Y-on-X line: $Y = 1.846 + 1.231 X$.
$r^2 \approx 0.984$ — about 98 per cent of variation in Y is explained by X.

42.6 Standard Error of Estimate

The standard error of estimate measures the typical deviation of observed Y values from the regression line:

\[ S_{YX} = \sqrt{\dfrac{\sum (Y - \hat Y)^2}{n}} = \sigma_Y \sqrt{1 - r^2} \]

Lower $S_{YX}$ → tighter fit; in the limit $r = \pm 1$, $S_{YX} = 0$ (perfect fit).
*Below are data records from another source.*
(** [n] frames of memory as the allocation leaves it *)
Fixpoint ask_frames (n : nat) : M esd (list (list Z)) :=
  match n with
  | O => mret []
  | Datatypes.S n' =>
      x ← ask_bytes (Z.to_nat sizeof_CAN_MSG_T); l ← ask_frames n'; mret (x :: l)
  end.

Definition ocb_create2 (net_no init_mode init_tx init_rx : Z) : M esd Z :=
  node ← node_at net_no;
  match node with
  | None => mret OSIF_NET_NOT_FOUND
  | Some _ =>
      let queue_size_tx := queue_size init_tx in
      let queue_size_rx := queue_size init_rx in
      if (CANIO_MAX_TX_QUEUESIZE <? queue_size_tx) || (CANIO_MAX_RX_QUEUESIZE <? queue_size_rx)
      then mret OSIF_INVALID_PARAMETER
      else
        upd_ocb (fun o => o <| mode := init_mode |>);;
        n ← the_node;
        let lom := tst init_mode FEATURE_LOM in
        if lom && negb (tst (features n) FEATURE_LOM) then
          free_ocb;; mret OSIF_INVALID_PARAMETER
        else
          when lom (upd_node (fun n => n <| node_mode ::= fun m => Z.lor m FEATURE_LOM |>));;
          upd_ocb (fun o => o <| filter_cmd := filter_command init_mode (features n) |>
                              <| filter20b_amr := 0xFFFFFFFF |>);;
          '(result, cmbuf) ← on_heap (Memory.osif_malloc (u32 (sizeof_CAN_MSG_T * queue_size_rx)));
          upd_rx (fun r => r <| rx_cmbuf := cmbuf |>);;
          if negb (result =? OSIF_SUCCESS) then free_ocb;; mret result
          else
            frames ← ask_frames (Z.to_nat queue_size_rx);
            upd_rx (fun r => r <| rx_frames := frames |>);;
            node_lock;;
            result ← nuc "nuc_open" [init_mode; queue_size_tx; queue_size_rx];
            node_unlock;;
            if negb (result =? OSIF_SUCCESS) then
              on_heap (Memory.osif_free cmbuf);; free_ocb;; mret result
            else mret result
  end.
42.7 Differences Between Correlation and Regression

Correlation vs Regression

Dimension	Correlation	Regression
Purpose	Measure strength of association	Estimate functional relationship; predict
Symmetric?	Yes ($r_{XY} = r_{YX}$)	No (Y-on-X ≠ X-on-Y)
Direction	Both directions same	Two distinct regression lines
Output	A single dimensionless number	An equation; a line
Causation	Does not imply causation	Does not imply causation
Use	Hypothesis-testing on association	Forecasting and inference

42.8 Multiple and Partial Correlation

When more than two variables are involved, multiple correlation measures the joint association of several X’s with one Y; partial correlation measures the association of two variables holding others constant. The textbook denotes:

$R_{1.23}$ — multiple correlation of $X_1$ with $X_2$ and $X_3$.
$r_{12.3}$ — partial correlation between $X_1$ and $X_2$, controlling for $X_3$.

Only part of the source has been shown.